▶ **Exercise details**: Print the listing below from its opening line through the line holding "class [SecretResolver], over", both ends included.

▶ **The input**:
(* ===== verification/Command.v ===== *)
(** * Commands, their output and secrets

    The value types of [bastion-domain/src/execution] ([command.rs],
    [stream.rs]), of [file_ops/entry.rs] and of [secret.rs], which the gateway,
    the providers and the enrichment share; and the two resolvers of
    [bastion-infrastructure/src/secret].  A port that resolves secrets is the
    class [SecretResolver], over the world it may consult. *)

From S2P Require Import Prelude Utf8 Sandbox.

(** ** Secrets *)

Record SecretValue := mkSecretValue { sv_value : str; sv_source : str }.

Inductive SecretSource := SecretRef (key : str) | SecretInline (value : str).

Definition as_ref_key (s : SecretSource) : option str :=
  match s with SecretRef k => Some k | SecretInline _ => None end.
Definition is_inline (s : SecretSource) : bool :=
  match s with SecretInline _ => true | SecretRef _ => false end.

Class SecretResolver (W : Type) := {
  resolve_secret : str -> W -> result DomainError SecretValue * W
}.

Definition SECRET_REF_PREFIX : str := lit "${{secret:".
Definition SECRET_REF_SUFFIX : str := lit "}}".

Definition ends_with (suf s : str) : bool := starts_with (rev suf) (rev s).

(** The outer [None] is the panic of the slice. *)
Definition parse_secret_ref (s : str) : option (option str) :=
  if starts_with SECRET_REF_PREFIX s && ends_with SECRET_REF_SUFFIX s then
    match slice s (str_len SECRET_REF_PREFIX) (str_len s - str_len SECRET_REF_SUFFIX) with
    | Some inner => Some (Some inner)
    | None => None
    end
  else Some None.

(** [EnvSecretResolver]: the world is the environment of the process. *)
Definition env_resolve (key : str) (env : gmap str str) : result DomainError SecretValue * gmap str str :=
  (match env !! key with
   | Some v => Ok (mkSecretValue v (lit "env:" ++ key))
   | None => Err (Config (lit "Secret '" ++ key ++ lit "' not found in environment"))
   end, env).

(** [NoopSecretResolver]. *)
Definition noop_resolve {W} (key : str) (w : W) : result DomainError SecretValue * W :=
  (Ok (mkSecretValue key (lit "noop")), w).

(** ** Commands *)

Record CommandSpec := mkCommandSpec {
  cs_command : str; cs_args : list str; cs_working_dir : option str; cs_env_vars : gmap str str;
  cs_timeout_ms : option Z; cs_secrets : gmap str SecretSource
}.

Definition CommandSpec_new (command : str) : CommandSpec := mkCommandSpec command [] None ∅ None ∅.

Definition CommandSpec_try_new (command : str) : result DomainError CommandSpec :=
  match command with
  | [] => Err (Validation (lit "Command cannot be empty"))
  | _ => Ok (CommandSpec_new command)
  end.

Definition with_args (args : list str) (s : CommandSpec) : CommandSpec :=
  mkCommandSpec (cs_command s) args (cs_working_dir s) (cs_env_vars s) (cs_timeout_ms s) (cs_secrets s).
Definition with_working_dir (dir : str) (s : CommandSpec) : CommandSpec :=
  mkCommandSpec (cs_command s) (cs_args s) (Some dir) (cs_env_vars s) (cs_timeout_ms s) (cs_secrets s).
Definition with_env (key value : str) (s : CommandSpec) : CommandSpec :=
  mkCommandSpec (cs_command s) (cs_args s) (cs_working_dir s) (<[key := value]> (cs_env_vars s))
    (cs_timeout_ms s) (cs_secrets s).
Definition with_timeout (ms : Z) (s : CommandSpec) : CommandSpec :=
  mkCommandSpec (cs_command s) (cs_args s) (cs_working_dir s) (cs_env_vars s) (Some ms) (cs_secrets s).

Definition is_no_timeout (s : CommandSpec) : bool := bool_decide (cs_timeout_ms s = Some 0%Z).

Record CommandResult := mkCommandResult {
  cr_exit_code : Z; cr_stdout : bytes; cr_stderr : bytes; cr_duration_ms : Z; cr_timed_out : bool
}.

Definition CommandResult_success (stdout : bytes) : CommandResult := mkCommandResult 0 stdout [] 0 false.
Definition CommandResult_failure (exit_code : Z) (stderr : bytes) : CommandResult :=
  mkCommandResult exit_code [] stderr 0 false.
Definition is_success (r : CommandResult) : bool := (cr_exit_code r =? 0)%Z.

(** ** Streamed output *)

Inductive ChunkType := CtStdout | CtStderr | CtExitCode | CtProgress | CtError.
Record CommandChunk := mkChunk { chunk_type : ChunkType; chunk_data : bytes; is_final : bool }.

(** [i32::to_le_bytes] and [i32::from_le_bytes] of four bytes. *)
Definition i32_to_le_bytes (z : Z) : bytes :=
  let u := Z.to_N (as_u32 z) in
  [N.land u 0xff; N.land (N.shiftr u 8) 0xff; N.land (N.shiftr u 16) 0xff;
   N.land (N.shiftr u 24) 0xff].

Definition i32_from_le_bytes (bs : bytes) : Z :=
  as_i32 (Z.of_N (fold_right (fun b acc => (b + 256 * acc)%N) 0%N bs)).

Definition chunk_stdout (d : bytes) : CommandChunk := mkChunk CtStdout d false.
Definition chunk_stderr (d : bytes) : CommandChunk := mkChunk CtStderr d false.
Definition chunk_exit_code (code : Z) : CommandChunk := mkChunk CtExitCode (i32_to_le_bytes code) true.
Definition chunk_progress (percent : byte) : CommandChunk := mkChunk CtProgress [percent] false.
Definition chunk_error (message : bytes) : CommandChunk := mkChunk CtError message true.

(** ** Files *)

(** An entry of a listing, over the type of a time stamp. *)
Record FileEntry (DT : Type) := mkFileEntry {
  fe_path : str; fe_is_directory : bool; fe_size_bytes : Z; fe_modified_at : option DT;
  fe_permissions : str
}.
Arguments mkFileEntry {DT}.
Arguments fe_path {DT}.
Arguments fe_is_directory {DT}.
Arguments fe_size_bytes {DT}.
Arguments fe_modified_at {DT}.
Arguments fe_permissions {DT}.

(** ** Properties *)

Lemma le_bytes_digits u :
  N.land u 0xff = (u mod 256)%N /\ N.land (N.shiftr u 8) 0xff = (u / 256 mod 256)%N /\
  N.land (N.shiftr u 16) 0xff = (u / 65536 mod 256)%N /\
  N.land (N.shiftr u 24) 0xff = (u / 16777216 mod 256)%N.
Proof.
  change 0xff%N with (N.ones 8). rewrite !N.land_ones, !N.shiftr_div_pow2. done.
Qed.

Lemma i32_le_roundtrip z : (i32_min <= z <= i32_max)%Z -> i32_from_le_bytes (i32_to_le_bytes z) = z.
Proof.
  unfold i32_min, i32_max. intros Hz. unfold i32_from_le_bytes, i32_to_le_bytes.
  set (u := Z.to_N (as_u32 z)). destruct (le_bytes_digits u) as (-> & -> & -> & ->).
  assert (Hu : (u < 4294967296)%N).
  { unfold u, as_u32. pose proof (Z.mod_pos_bound z 4294967296). lia. }
  assert (E : fold_right (fun b acc => (b + 256 * acc)%N) 0%N
    [u mod 256; u / 256 mod 256; u / 65536 mod 256; u / 16777216 mod 256]%N = u).
  { cbn [fold_right]. change 65536%N with (256 * 256)%N. change 16777216%N with (256 * 256 * 256)%N.
    rewrite <- !N.Div0.div_div.
    pose proof (N.div_mod u 256). pose proof (N.div_mod (u / 256) 256).
    pose proof (N.div_mod (u / 256 / 256) 256).
    rewrite (N.mod_small (u / 256 / 256 / 256)); [lia|].
    rewrite !N.Div0.div_div. apply N.Div0.div_lt_upper_bound. lia. }
  rewrite E. unfold u, as_u32, as_i32. rewrite Z2N.id by (apply Z.mod_pos_bound; lia).
  destruct (Z.lt_ge_cases z 0).
  - replace (z mod 4294967296)%Z with (z + 4294967296)%Z
      by (apply (Z.mod_unique _ _ (-1)); lia).
    replace (z + 4294967296 + 2147483648)%Z with (z + 2147483648 + 1 * 4294967296)%Z by lia.
    rewrite Z.mod_add by lia. rewrite Z.mod_small; lia.
  - rewrite (Z.mod_small z) by lia. rewrite Z.mod_small; lia.
Qed.

Lemma slice_middle a b c : slice (a ++ b ++ c) (str_len a) (str_len a + str_len b) = Some b.
Proof.
  unfold slice. rewrite (proj2 (N.ltb_ge _ _)) by lia.
  rewrite app_assoc, <- str_len_app, split_at_app, split_at_app. done.
Qed.

Lemma starts_ends pre suf s :
  starts_with pre s = true -> ends_with suf s = true -> length pre + length suf <= length s ->
  exists k, s = pre ++ k ++ suf.
Proof.
  unfold ends_with. rewrite !starts_with_spec. intros [t ->] [u Hu] Hl.
  assert (E : pre ++ t = rev u ++ suf).
  { rewrite <- (rev_involutive (pre ++ t)), Hu, rev_app_distr. by rewrite rev_involutive. }
  rewrite E, !length_app in Hl. assert (Hlen : length pre <= length (rev u)) by lia.
  exists (drop (length pre) (rev u)). rewrite E, app_assoc. f_equal.
  rewrite <- (take_drop (length pre) (rev u)) at 1. f_equal.
  transitivity (take (length pre) (rev u ++ suf)); [by rewrite take_app_le|].
  rewrite <- E, take_app_length. done.
Qed.

Lemma parse_reference (k : str) :
  parse_secret_ref (SECRET_REF_PREFIX ++ k ++ SECRET_REF_SUFFIX) = Some (Some k).
Proof.
  unfold parse_secret_ref. rewrite starts_with_app. unfold ends_with.
  rewrite app_assoc, rev_app_distr, starts_with_app, <- app_assoc. cbn [andb].
  rewrite !str_len_app.
  replace (str_len SECRET_REF_PREFIX + (str_len k + str_len SECRET_REF_SUFFIX) -
    str_len SECRET_REF_SUFFIX)%N with (str_len SECRET_REF_PREFIX + str_len k)%N by lia.
  by rewrite slice_middle.
Qed.

Lemma parse_secret_ref_cases (s : str) :
  (exists k, s = SECRET_REF_PREFIX ++ k ++ SECRET_REF_SUFFIX /\ parse_secret_ref s = Some (Some k)) \/
  parse_secret_ref s = Some None.
Proof.
  destruct (starts_with SECRET_REF_PREFIX s && ends_with SECRET_REF_SUFFIX s) eqn:E.
  2:{ right. unfold parse_secret_ref. by rewrite E. }
  left. apply andb_true_iff in E as [E1 E2].
  destruct (starts_ends SECRET_REF_PREFIX SECRET_REF_SUFFIX s E1 E2) as [k ->].
  { apply starts_with_spec in E1 as [t ->]. rewrite length_app. apply Nat.add_le_mono_l.
    destruct t as [|x [|y t]]; [done| |simpl; lia].
    exfalso. revert E2. unfold ends_with. rewrite rev_app_distr. simpl. by rewrite andb_false_r. }
  exists k. split; [done|]. apply parse_reference.
Qed.

(** Parsing a reference to a secret never slices out of bounds, and it accepts
    exactly the texts that are a key between the two delimiters, which is the
    key it returns: the short text of a prefix that runs into the suffix is not
    taken for a reference. *)
Theorem parse_secret_ref_iff (s k : str) :
  parse_secret_ref s <> None /\
  (parse_secret_ref s = Some (Some k) <-> s = SECRET_REF_PREFIX ++ k ++ SECRET_REF_SUFFIX).
Proof.
  destruct (parse_secret_ref_cases s) as [(k' & -> & E)|E]; rewrite E; (split; [done|]; split).
  - by intros [= ->].
  - intros Hs. apply app_inv_head in Hs. apply app_inv_tail in Hs. by subst.
  - done.
  - intros ->. by rewrite parse_reference in E.
Qed.

Example a_secret : parse_secret_ref (lit "${{secret:TOKEN}}") = Some (Some (lit "TOKEN")).
Proof. reflexivity. Qed.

▶ **Task output**:
(* ===== verification/Command.v ===== *)
(** * Commands, their output and secrets

    The value types of [bastion-domain/src/execution] ([command.rs],
    [stream.rs]), of [file_ops/entry.rs] and of [secret.rs], which the gateway,
    the providers and the enrichment share; and the two resolvers of
    [bastion-infrastructure/src/secret].  A port that resolves secrets is the
    class [SecretResolver], over the world it may consult. *)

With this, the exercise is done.